= Rachel Leah Jones =

American-Israeli documentary filmmaker

Rachel Leah Jones (Hebrew: רחל לאה ג'ונס; born 1970) is an American-Israeli documentary film director and producer. Her documentary film Advocate about the human rights lawyer Lea Tsemel, which she co-directed and co-produced with cinematographer Philippe Bellaïche, premiered at the 2019 Sundance Film Festival, garnered top prizes at Kraków Film Festival, Thessaloniki Documentary Festival, Docaviv Festival, and won an Emmy Award for Best Documentary.

==Early life and education==
Jones was born in Berkeley, California and raised in Tel Aviv. She has a Bachelor of Arts in Race, Class, & Gender Studies and Film, Photography and the Politics of Representation from Evergreen State College in Olympia, Washington, and a Master of Fine Arts in Documentary Media Arts from the City College of New York in 2000. Over the years, Jones has worked extensively on socially and politically engaged documentaries in and about Israel/Palestine and has been affiliated with progressive media outlets such as the joint Israeli-Palestinian non-governmental organization the Alternative Information Center in Jerusalem and the critically acclaimed public television and radio program Democracy Now! in New York City.

==Career==
From 1992 until 1998, Jones worked in several positions in the non-profit sector, including as a fundraiser, writer and photo editor at the Alternative Information Center, an NGO that disseminated critical information and progressive analysis on Israeli society, Palestinian society, and the Israeli-Palestinian conflict; as a fundraiser for HILA, a Mizrahi-Arab-Ethiopian NGO that advocated for disempowered children and parents in the public education system; and as the political projects coordinator for the Jerusalem Link, a joint Israeli-Palestinian women's NGO working to empower women in both societies.

===Documentary films===
In 1994, Jones began her career in documentary filmmaking, working as a line producer and assistant director, working primarily on films by Duki Dror, among them the award-winning Raging Dove; and films by Simone Bitton, including the film Wall, which premiered in the Director's Fortnight at the 2004 Cannes Film Festival and won the Special Jury Award at the 2005 Sundance Film Festival, among other international prizes.

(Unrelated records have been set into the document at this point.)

Lemma reference_curve_within_limits_witness :
  exists a r,
    create_artists (pure_fn rose) = Ok a /\
    r ∈ (full_curve a).2 /\
    0 <= r <= (ylim a).2.
Proof.
  destruct (create_artists_ok (pure_fn rose)) as (a & Ha & _).
  { intros x. exists (rose x). reflexivity. }
  destruct (create_artists_inv _ _ Ha)
    as (thetas & rs & lo & hi & Hth & Hrs & _ & _ & _ & Hfull & _).
  destruct (mapM_result_lookup _ _ _ Hrs) as [Hlen _].
  rewrite Hth, linspace_length in Hlen.
  destruct rs as [|r0 rs]; [discriminate|].
  assert (Hin : Rabs r0 ∈ (full_curve a).2).
  { rewrite Hfull. cbn [snd]. rewrite fmap_cons. left. }
  exists a, (Rabs r0). split; [exact Ha|]. split; [exact Hin|].
  destruct (reference_curve_within_limits _ _ _ Ha Hin) as (_ & H & _). exact H.
Defined.

Lemma static_plot_within_limits_witness :
  exists self' plot r,
    update_static_plot rose_app = Ok self' /\
    fig self' = Some plot /\
    r ∈ (static_curve plot).2 /\
    0 <= r <= (static_ylim plot).2.
Proof.
  destruct (update_static_plot_ok rose_app rose_app_well_formed)
    as (rs & lo & hi & Hrs & _ & _ & Hplot).
  destruct (mapM_result_lookup _ _ _ Hrs) as [Hlen _].
  rewrite linspace_length in Hlen.
  pose proof (normalize_loop_length (zip (linspace 0 (2 * PI) 1000) rs) [] []) as [_ Hl].
  rewrite length_zip_with, linspace_length, Hlen in Hl. cbn [length Nat.add Nat.min] in Hl.
  destruct ((normalize_loop (zip (linspace 0 (2 * PI) 1000) rs) [] []).2)
    as [|r curve_rs] eqn:Hcurve; [discriminate|].
  eexists. eexists. exists r. split; [exact Hplot|]. split; [reflexivity|].
  assert (Hin : r ∈ (normalize_loop (zip (linspace 0 (2 * PI) 1000) rs) [] []).2).
  { rewrite Hcurve. left. }
  split; [exact Hin|].
  destruct (static_plot_within_limits _ _ _ r Hplot eq_refl Hin) as [_ H]. exact H.
Defined.

(** ** When the static plot can be drawn *)

Lemma assoc_raise {A} (d : list (string * A)) key :
  key ∉ d.*1 -> assoc d key = Raise (KeyError key).
Proof.
  induction d as [|[k v] d IH]; intros Hkey; cbn [assoc]; [reflexivity|].
  rewrite fmap_cons, not_elem_of_cons in Hkey. destruct Hkey as [Hne Hkey].
  rewrite decide_False by (cbn in Hne; congruence). auto.
Qed.

Lemma assoc_registered {A} (d : list (string * A)) key :
  key ∈ d.*1 -> exists v, assoc d key = Ok v.
Proof.
  induction d as [|[k v] d IH]; intros Hkey; [inversion Hkey|].
  cbn [assoc]. case_decide; [eauto|].
  rewrite fmap_cons in Hkey. apply elem_of_cons in Hkey as [Hkey|Hkey]; [|auto].
  cbn in Hkey. congruence.
Qed.

Lemma assoc_ok {A} (d : list (string * A)) key v :
  assoc d key = Ok v -> (key, v) ∈ d.
Proof.
  induction d as [|[k v'] d IH]; cbn [assoc]; [discriminate|].
  case_decide as Hk.
  - intros [= ->]. subst. left.
  - intros H. right. auto.
Qed.

Lemma mapM_raise_first (f : pyfun) (l : list R) x e :
  l !! 0%nat = Some x -> f x = Raise e -> mapM f l = Raise e.
Proof.
  destruct l as [|y l]; [discriminate|]. cbn. intros [= ->] Hx.
  rewrite Hx. reflexivity.
Qed.

(** The first coefficient a registered equation reads and does not find
    is the key of the error, at every angle. *)
Lemma current_function_missing name data coef_values :
  assoc equations name = Ok data ->
  ~ Forall (fun c => is_Some (coef_values !! c)) (coefficients data).*1 ->
  exists c,
    c ∈ (coefficients data).*1 /\ coef_values !! c = None /\
    forall theta, current_function name coef_values theta = Raise (KeyError c).
Proof.
  intros Hdata Hmiss. unfold current_function, getitem.
  destruct (assoc_equations_inv _ _ Hdata)
    as [[-> Hc]|[[-> Hc]|[[-> Hc]|[[-> Hc]|[-> Hc]]]]];
    rewrite Hc in *; repeat case_decide; try discriminate; try congruence.
  all: destruct (coef_values !! "a") as [a|] eqn:Ha;
    [|exists "a"; split; [set_solver|split; [assumption|reflexivity]]].
  all: try (exfalso; apply Hmiss; repeat constructor; rewrite Ha; eauto).
  - destruct (coef_values !! "n") as [n|] eqn:Hn.
    + exfalso. apply Hmiss. repeat constructor; [rewrite Ha|rewrite Hn]; eauto.
    + exists "n". split; [set_solver|]. split; [assumption|reflexivity].
  - destruct (coef_values !! "b") as [b|] eqn:Hb.
    + exfalso. apply Hmiss. repeat constructor; [rewrite Ha|rewrite Hb]; eauto.
    + exists "b". split; [set_solver|]. split; [assumption|reflexivity].
Qed.
(** * voice_clone.py: subtitle parsing, reference lookup and batch orchestration

    A shallow embedding of [src/voice_clone.py] and the properties of its
    batch subsystem.

    Conventions of the embedding.
    - A Python [str] is a [string]; a character is a code point below 256, so
      the only decimal digits are 0-9 and the white space characters are the
      ones listed in [is_space].
    - A Python [int] is a [Z].
    - The interpreter's cap on the length of decimal conversions
      ([sys.set_int_max_str_digits]) is taken as switched off.
    - The filesystem is a finite map from path strings to nodes; paths are
      compared as written.
    - [print] appends a structured message to the output and never fails;
      every [print] of the source has its own constructor.
    - The speech engine, [load_wav] and [torchaudio.save] are outside the
      repository; they are the fields of [engine]. What they raise is an
      [Exception]; an interrupt from outside is not part of the model.
    - [args] is the namespace of a run started with [--srt], where
      [args.srt] is a string. [main] also hands a namespace with
      [args.srt = None] to [process_batch_mode], when [--text] is given and
      empty; [process_batch_mode_from_main] takes that namespace in.
    - Embedded are [parse_srt], [find_reference_audio],
      [synthesize_with_cosyvoice], [process_batch_mode] and
      [process_single_mode]. The command line ([parse_args]), the loading of
      the model ([initialize_cosyvoice]) and [main] are not: they consist of
      calls to [argparse], [torch] and the constructor of the model. *)

From Stdlib Require Import ZArith NArith Ascii String DecimalString DecimalPos
  List Lia.
From stdpp Require Import base option list gmap strings.
(** * FitTrack model-training pipeline ([ml/train_models.py])

    A shallow embedding of the training script: the three predictor classes
    ([WorkoutSuccessPredictor], [RecoveryTimePredictor],
    [WeightProgressionPredictor]), the per-task entry points and the command
    line driver, together with the properties the specification states about
    them.

    Numbers are IEEE binary64 values ([PrimFloat.float]), as in Python and
    numpy.  pandas objects live in a store of column buffers so that views and
    copies can be told apart.  scikit-learn, joblib and the CSV reader are
    external libraries: they enter as an interface ([Sklearn]) whose functions
    may fail, and the script is embedded on top of that interface. *)

From Stdlib Require Import String Ascii DecimalString List ZArith Bool Arith Lia.
From Stdlib Require Import PrimFloat SpecFloat FloatOps FloatAxioms.
From Stdlib Require Import Sorted Permutation.
From Stdlib Require Import Reals Lra.
Import ListNotations.

Set Warnings "-inexact-float".

Local Open Scope string_scope.
Local Open Scope list_scope.

(** ** Exceptions and the state-and-exception monad *)

Inductive Exn : Type :=
| KeyError (keys : list string)
| TypeError
| ValueError
| IndexError
| NotFittedError
| FileNotFoundError (path : string)
| DanglingRef.
(* [DanglingRef] is not a Python exception: it marks a store in which a frame
   names a buffer that does not exist, which no Python state does. *)

Definition Result (A : Type) : Type := (Exn + A)%type.

(** A computation reads and updates a state of type [S]; when it raises, the
    state reached so far is kept (what was printed or written stays so). *)
Definition M (S A : Type) : Type := S -> Result A * S.

Definition ret {S A : Type} (a : A) : M S A := fun s => (inr a, s).

Definition raise {S A : Type} (e : Exn) : M S A := fun s => (inl e, s).

Definition bind {S A B : Type} (m : M S A) (k : A -> M S B) : M S B :=
  fun s =>
    match m s with
    | (inr a, s') => k a s'
    | (inl e, s') => (inl e, s')
    end.

Definition lift_result {S A : Type} (r : Result A) : M S A := fun s => (r, s).

Declare Scope monad_scope.
Delimit Scope monad_scope with monad.
Notation "x <- m ;; k" := (bind m (fun x => k))
  (at level 61, m at next level, right associativity) : monad_scope.
Notation "' pat <- m ;; k" := (bind m (fun x => match x with pat => k end))
  (at level 61, pat pattern, m at next level, right associativity) : monad_scope.
Notation "m ;;; k" := (bind m (fun _ => k))
  (at level 61, right associativity) : monad_scope.
Local Open Scope monad_scope.

Fixpoint mapM {S A B : Type} (f : A -> M S B) (l : list A) : M S (list B) :=
  match l with
  | [] => ret []
  | a :: t => b <- f a ;; bs <- mapM f t ;; ret (b :: bs)
  end.

(** ** pandas: column buffers, frames and series *)

Definition loc := nat.

(** A column buffer with its dtype.  In a [ColF64] buffer a missing value is
    the float [nan]; in an object column it is [None]. *)
Inductive Column : Type :=
| ColF64 (xs : list float)
| ColI64 (zs : list Z)
| ColBool (bs : list bool)
| ColObj (ss : list (option string)).

(** The store: buffers are only ever appended, a location is an index. *)
Definition Heap := list Column.

(** A DataFrame is its ordered column labels, each backed by a buffer; a
    Series is a buffer.  Row labels are positions (the index of a frame read
    from CSV is a RangeIndex, and every frame below derives from one). *)
Definition DataFrame := list (string * loc).
Definition Series := loc.

Definition alloc (c : Column) : M Heap loc :=
  fun h => (inr (length h), h ++ [c]).

Definition load (l : loc) : M Heap Column :=
  fun h =>
    match nth_error h l with
    | Some c => (inr c, h)
    | None => (inl DanglingRef, h)
    end.

Definition copy_column (l : loc) : M Heap loc :=
  c <- load l ;; alloc c.

(** Lookup by label, first match. *)
Fixpoint assoc {V : Type} (name : string) (l : list (string * V)) : option V :=
  match l with
  | [] => None
  | (n, v) :: rest => if String.eqb n name then Some v else assoc name rest
  end.

Definition df_lookup (name : string) (df : DataFrame) : option loc := assoc name df.

Definition missing_labels (names : list string) (df : DataFrame) : list string :=
  filter (fun n => match df_lookup n df with Some _ => false | None => true end) names.

(** [df[name]]: the Series of one column.  It is the frame's own buffer, not
    a copy. *)
Definition getitem_col (df : DataFrame) (name : string) : M Heap Series :=
  match df_lookup name df with
  | Some l => ret l
  | None => raise (KeyError [name])
  end.

Definition take_columns (df : DataFrame) (names : list string) : M Heap DataFrame :=
  mapM (fun n =>
          match df_lookup n df with
          | None => raise (KeyError [n])
          | Some l => l' <- copy_column l ;; ret (n, l')
          end) names.

(** [df[names]] with a list of labels: a new frame over copied buffers;
    [KeyError] naming the absent labels, raised before anything is copied. *)
Definition getitem_list (df : DataFrame) (names : list string) : M Heap DataFrame :=
  match missing_labels names df with
  | [] => take_columns df names
  | ms => raise (KeyError ms)
  end.

(** *** Numeric helpers *)

Definition Z2float (z : Z) : float := SF2Prim (binary_normalize prec emax z 0 false).
(* ===== verification/_CoqProject ===== *)
-Q . S2P
Prelude.v
GoLang.v
GoText.v
GoFloat.v
FloatFacts.v
GoSort.v
GoTime.v
Effects.v
Model.v
Scheduler.v
Badger.v
Balancer.v
World.v
Store.v
StoreFacts.v
StoreTheorems.v
Events.v
Base64.v
Secrets.v
Rollout.v
Placement.v
Reconcile.v
ReconcileFacts.v
ReconcileTheorems.v
Convergence.v
RolloutTheorems.v
Deployments.v
Nodes.v
Services.v
Autoscaler.v
RBAC.v
Volumes.v
Lease.v
Jobs.v
Control.v
Metrics.v
Validation.v
Auth.v
Http.v
Handlers.v
Worker.v
Grpc.v
Dns.v
Managers.v
Config.v
Runtimes.v
Kms.v
Url.v
Agent.v
Commands.v
Invariant.v
Machine.v
JobTheorems.v
NodeTheorems.v
PlacementTheorems.v
DeploymentTheorems.v
EndpointTheorems.v
ServiceTheorems.v
HttpFacts.v
Panics.v
HttpTheorems.v
HttpMeaning.v
HttpAnswers.v
TrafficTheorems.v
AuthTheorems.v
WorkerTheorems.v
EndToEnd.v
Availability.v
Samples.v
Witnesses.v
ServerWitnesses.v
EndToEndWitnesses.v
Scenarios.v
(* ===== verification/GoLang.v ===== *)
(** * The fragment of Go and its standard library the program relies on

    Machine integers ([int] and [int64], both 64 bits wide), [time.Time] and
    [time.Duration], the functions of package [strings] and of [fmt] that the
    code calls, and error values.  Strings are byte strings, as in Go; they
    are taken to be valid UTF-8, which [encoding/json] enforces at the API
    boundary.  Case mapping is modelled on ASCII letters; other bytes are left
    alone. *)

From Stdlib Require Import Ascii String.
From S2P Require Import Prelude.

(** ** 64-bit signed integers *)

Definition i64_min : Z := - 2 ^ 63.
Definition i64_max : Z := 2 ^ 63 - 1.

Definition wrap64 (z : Z) : Z := (z + 2 ^ 63) mod 2 ^ 64 - 2 ^ 63.

Definition in_i64 (z : Z) : Prop := i64_min <= z <= i64_max.

Notation "a +! b" := (wrap64 (a + b)) (at level 50, left associativity) : go_scope.
Notation "a -! b" := (wrap64 (a - b)) (at level 50, left associativity) : go_scope.
Notation "a *! b" := (wrap64 (a * b)) (at level 40, left associativity) : go_scope.

(** Go's [/] and [%] truncate towards zero. *)
Definition go_div (a b : Z) : Z := wrap64 (Z.quot a b).
Definition go_mod (a b : Z) : Z := Z.rem a b.

(** [make([]T, 0, n)] panics unless [n] elements of the size of [T] fit into the
    address space, 2^48 bytes on a 64-bit machine. *)
Definition make_ok (size n : Z) : bool := (0 <=? n) && (size * n <=? 2 ^ 48).

Definition lenZ {A} (l : list A) : Z := Z.of_nat (length l).

(** ** Strings *)

Definition rev_string (s : string) : string :=
  string_of_list_ascii (rev (list_ascii_of_string s)).

Definition byte_of (c : ascii) : N := N_of_ascii c.

Definition is_ascii_space (c : ascii) : bool :=
  let n := byte_of c in ((9 <=? n) && (n <=? 13) || (n =? 32))%N.

(** The two- and three-byte encodings of the other White_Space code points:
    U+0085, U+00A0, U+1680, U+2000-200A, U+2028, U+2029, U+202F, U+205F and
    U+3000. *)
Definition is_space2 (a b : ascii) : bool :=
  ((byte_of a =? 194) && ((byte_of b =? 133) || (byte_of b =? 160)))%N.

Definition is_space3 (a b c : ascii) : bool :=
  let '(x, y, z) := (byte_of a, byte_of b, byte_of c) in
  ((x =? 225) && (y =? 154) && (z =? 128)
   || (x =? 226) && (y =? 128)
      && (((128 <=? z) && (z <=? 138)) || (z =? 168) || (z =? 169) || (z =? 175))
   || (x =? 226) && (y =? 129) && (z =? 159)
   || (x =? 227) && (y =? 128) && (z =? 128))%N.

Fixpoint trim_left_bytes (s : list ascii) : list ascii :=
  match s with
  | [] => []
  | a :: s1 =>
      if is_ascii_space a then trim_left_bytes s1 else
      match s1 with
      | b :: s2 =>
          if is_space2 a b then trim_left_bytes s2 else
          match s2 with
          | c :: s3 => if is_space3 a b c then trim_left_bytes s3 else s
          | [] => s
          end
      | [] => s
      end
  end.

(** The same on a reversed byte list: encodings are read backwards. *)
Fixpoint trim_right_rev (s : list ascii) : list ascii :=
  match s with
  | [] => []
  | a :: s1 =>
      if is_ascii_space a then trim_right_rev s1 else
      match s1 with
      | b :: s2 =>
          if is_space2 b a then trim_right_rev s2 else
          match s2 with
          | c :: s3 => if is_space3 c b a then trim_right_rev s3 else s
          | [] => s
          end
      | [] => s
      end
  end.

(** [strings.TrimSpace] *)
Definition TrimSpace (s : string) : string :=
  string_of_list_ascii
    (rev (trim_right_rev (rev (trim_left_bytes (list_ascii_of_string s))))).

(** [strings.TrimSpace(s) == ""], the guard the code uses everywhere. *)
Definition blank (s : string) : bool := String.eqb (TrimSpace s) "".

(** [strings.HasPrefix], [strings.TrimPrefix], [strings.HasSuffix],
    [strings.TrimSuffix] *)
Definition HasPrefix (s p : string) : bool := String.prefix p s.

Definition TrimPrefix (s p : string) : string :=
  if HasPrefix s p then String.substring (String.length p) (String.length s - String.length p)%nat s
  else s.

Definition HasSuffix (s p : string) : bool := HasPrefix (rev_string s) (rev_string p).

Definition TrimSuffix (s p : string) : string :=
  if HasSuffix s p then String.substring 0 (String.length s - String.length p)%nat s else s.

Definition lower_byte (c : ascii) : ascii :=
  let n := byte_of c in
  if ((65 <=? n) && (n <=? 90))%N then ascii_of_N (n + 32) else c.

Definition map_string (f : ascii -> ascii) (s : string) : string :=
  string_of_list_ascii (List.map f (list_ascii_of_string s)).

(** [strings.ToLower], [strings.EqualFold] *)
Definition ToLower (s : string) : string := map_string lower_byte s.
Definition EqualFold (a b : string) : bool := String.eqb (ToLower a) (ToLower b).

(** [strings.TrimRight(s, "/")] for a single cut character *)
Fixpoint drop_while_char (c : ascii) (s : list ascii) : list ascii :=
  match s with
  | [] => []
  | a :: s' => if Ascii.eqb a c then drop_while_char c s' else s
  end.

Definition TrimRight (s : string) (c : ascii) : string :=
  string_of_list_ascii (rev (drop_while_char c (rev (list_ascii_of_string s)))).

(** Byte-wise [<] on strings: Go's string comparison and Badger's key order. *)
Definition string_ltb (a b : string) : bool := String.ltb a b.

(** ** Formatting *)

(** ["%d"] *)
Definition fmt_d (z : Z) : string := pretty z.

(** ["%04d"]: zero padded to four columns, the sign included. *)
Definition fmt_04d (z : Z) : string :=
  let s := pretty (Z.abs_N z) in
  let width := if z <? 0 then 3%nat else 4%nat in
  (if z <? 0 then "-" else "")
    +:+ String.concat "" (List.repeat "0" (width - String.length s)%nat) +:+ s.

(** ** Time

    A [time.Time] is the number of nanoseconds since the zero time,
    January 1 of year 1 (UTC); a [time.Duration] is an int64 count of
    nanoseconds. *)

Abbreviation Time := Z (only parsing).
Abbreviation Duration := Z (only parsing).

Definition Second : Duration := 10 ^ 9.
Definition unix_epoch : Time := 62135596800 * 10 ^ 9.

Definition IsZero (t : Time) : bool := t =? 0.
Definition UnixNano (t : Time) : Z := wrap64 (t - unix_epoch).
Definition Unix (t : Time) : Z := (t - unix_epoch) / 10 ^ 9.

(** [t.Add(d)], [t.After(u)], [t.Before(u)]; [t.Sub(u)] saturates. *)
Definition time_Add (t : Time) (d : Duration) : Time := t + d.
Definition After (t u : Time) : bool := u <? t.
Definition Before (t u : Time) : bool := t <? u.
Definition time_Sub (t u : Time) : Duration := Z.max i64_min (Z.min i64_max (t - u)).

(** [time.Duration(n) * time.Second] *)
Definition seconds (n : Z) : Duration := n *! Second.

(** ** Errors

    [Panic] stands for a run-time panic (an index out of range, for instance);
    [ErrNotFound] is the store's sentinel, [ErrNoSchedulableNode] the
    scheduler's; [Errorf] is a message built by [errors.New] or [fmt.Errorf];
    [Wrapf] is [fmt.Errorf] with [%w]; [ErrIO] is an error of the database or
    of another external party. *)

Inductive error : Type :=
| ErrNotFound
| ErrNoSchedulableNode
| ErrMarshal
| Panic (msg : string)
| ErrIO (msg : string)
| Errorf (msg : string)
| Wrapf (msg : string) (inner : error).

#[export] Instance error_eq_dec : EqDecision error.
Proof. solve_decision. Defined.

(** [errors.Is(err, store.ErrNotFound)] *)
Fixpoint is_not_found (e : error) : bool :=
  match e with
  | ErrNotFound => true
  | Wrapf _ e' => is_not_found e'
  | _ => false
  end.

(** [err.Error()] *)
Fixpoint Error (e : error) : string :=
  match e with
  | ErrNotFound => "not found"
  | ErrNoSchedulableNode => "no schedulable node"
  | ErrMarshal => "json: unsupported value"
  | Panic m | ErrIO m | Errorf m => m
  | Wrapf m e' => m +:+ Error e'
  end.

(** A Go result pair [(value, error)]: the value counts only when the error is
    nil. *)
Inductive Res (A : Type) : Type :=
| Ok (a : A)
| Err (e : error).

Arguments Ok {A} a.
Arguments Err {A} e.

Definition is_ok {A} (r : Res A) : bool := match r with Ok _ => true | Err _ => false end.

(** ** Maps

    [m[k]] on a missing key, or on a nil map, is the zero value. *)
Definition map_index (m : option (gmap string string)) (k : string) : string :=
  default "" (m ≫= fun m' => m' !! k).

(** A loop over a map that stops at the first pair refusing [f]: its outcome
    does not depend on the iteration order. *)
Definition map_forallb {V} (f : string -> V -> bool) (m : gmap string V) : bool :=
  forallb (fun kv => f kv.1 kv.2) (map_to_list m).

(** ** Lemmas *)

Lemma map_forallb_spec {V} (f : string -> V -> bool) m :
  map_forallb f m = true <-> forall k v, m !! k = Some v -> f k v = true.
Proof.
  unfold map_forallb. rewrite forallb_forall. split.
  - intros H k v Hk. apply (H (k, v)). by apply list_elem_of_In, elem_of_map_to_list.
  - intros H [k v] Hin. apply H. by apply elem_of_map_to_list, list_elem_of_In.
Qed.

Lemma wrap64_id z : in_i64 z -> wrap64 z = z.
Proof.
  unfold in_i64, wrap64, i64_min, i64_max. intros H.
  rewrite Z.mod_small; lia.
Qed.

Lemma wrap64_range z : in_i64 (wrap64 z).
Proof.
  unfold in_i64, wrap64, i64_min, i64_max.
  pose proof (Z.mod_pos_bound (z + 2 ^ 63) (2 ^ 64)). lia.
Qed.

Lemma wrap64_eqm z : exists k, wrap64 z = z + k * 2 ^ 64.
Proof.
  unfold wrap64. exists (- ((z + 2 ^ 63) / 2 ^ 64)).
  pose proof (Z.div_mod (z + 2 ^ 63) (2 ^ 64)). lia.
Qed.

Lemma lenZ_nonneg {A} (l : list A) : 0 <= lenZ l.
Proof. unfold lenZ. lia. Qed.

Lemma lenZ_cons {A} (x : A) l : lenZ (x :: l) = lenZ l + 1.
Proof. unfold lenZ. simpl. lia. Qed.

Lemma lenZ_app {A} (l k : list A) : lenZ (l ++ k) = lenZ l + lenZ k.
Proof. unfold lenZ. rewrite length_app. lia. Qed.

Lemma lenZ_perm {A} (l k : list A) : l ≡ₚ k -> lenZ l = lenZ k.
Proof. intros H. unfold lenZ. by rewrite H. Qed.

Lemma string_prefix_spec p s : String.prefix p s = true <-> exists t, s = p +:+ t.
Proof.
  revert s. induction p as [|a p IH]; intros s; simpl.
  - split; intros _; [by exists s | by destruct s].
  - destruct s as [|b s]; simpl.
    + split; [discriminate | intros [t Ht]; discriminate].
    + destruct (Ascii.ascii_dec a b) as [->|Hne].
      * rewrite IH. split; intros [t Ht]; exists t; [by rewrite Ht | by injection Ht].
      * split; [discriminate | intros [t Ht]; injection Ht as ? _; congruence].
Qed.

Lemma string_app_inj_l (p a b : string) : p +:+ a = p +:+ b -> a = b.
Proof. induction p; simpl; intros H; [done|]. injection H. auto. Qed.

Lemma string_app_cons c (a b : string) : String c a +:+ b = String c (a +:+ b).
Proof. reflexivity. Qed.

Lemma string_app_assoc (a b c : string) : (a +:+ b) +:+ c = a +:+ (b +:+ c).
Proof. induction a as [|x a IH]; [done|]. by rewrite !string_app_cons, IH. Qed.

Lemma HasPrefix_app p s : HasPrefix (p +:+ s) p = true.
Proof. apply string_prefix_spec. eauto. Qed.

Lemma substring_app_l (a b : string) : substring 0 (String.length a) (a +:+ b) = a.
Proof. induction a as [|c a IH]; [by destruct b|]. rewrite string_app_cons. simpl. by rewrite IH. Qed.

Lemma length_string_app (a b : string) :
  String.length (a +:+ b) = (String.length a + String.length b)%nat.
Proof. induction a as [|c a IH]; [done|]. rewrite string_app_cons. simpl. by rewrite IH. Qed.

Lemma substring_all (b : string) : substring 0 (String.length b) b = b.
Proof. induction b as [|c b IH]; [done|]. simpl. by rewrite IH. Qed.

Lemma substring_app_r (a b : string) : substring (String.length a) (String.length b) (a +:+ b) = b.
Proof.
  induction a as [|c a IH]; [apply substring_all|]. rewrite string_app_cons. simpl. apply IH.
Qed.

Lemma TrimPrefix_app p s : TrimPrefix (p +:+ s) p = s.
Proof.
  unfold TrimPrefix. rewrite HasPrefix_app, length_string_app.
  replace (String.length p + String.length s - String.length p)%nat with (String.length s) by lia.
  apply substring_app_r.
Qed.

Lemma HasPrefix_spec s p : HasPrefix s p = true <-> exists t, s = p +:+ t.
Proof. apply string_prefix_spec. Qed.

The first documentary directed and co-produced by Jones was 500 Dunam on the Moon in 2002, which tells the story of Ayn Hawd, a Palestinian village that was captured and depopulated by Israeli forces in the 1948 Arab–Israeli War, and subsequently transformed into a Jewish artist colony and renamed Ein Hod. The film was screened at international film festivals, including the San Francisco Jewish Film Festival, Human Rights Watch Film Festival and the Austin Film Festival. It won the Jury Award for Best Documentary at the Festival de Trois Continents, and was broadcast on France 2 television.

In 2007, Jones released her second film, Ashkenaz. The film deals with the social construct of "Ashkenaziness" as the Israeli version of whiteness, public perceptions about Ashkenzi-Mizrahi-Palestinian relations and social status in Israel, highlighting the manner in which the hegemonic group's identity becomes "invisibilized" as "normal" rather than an ethnicity. The film received positive reviews, was screened at documentary, Jewish, and Palestinian film festivals around the world, was released to cinematheques across Israel, and was broadcast on Israel's Channel 8. The controversial subject of the film led to special screenings with discussion panels, in which major cultural figures participated, especially from the non-Ashkenzi side of the social map, such as Sami Shalom Chetrit and Jamal Zahalka, who were also featured in the film. The film was also cited in academic research, such as the journal Pe'amim, published by the Ben Zvi Institute for the study of Jewish communities in the East, in an article by Reuven Snir, "Baghdad Yesterday: About History, Identity and Poetry" (in Hebrew: בגדאד, אתמול: על היסטוריה, זהות ושירה).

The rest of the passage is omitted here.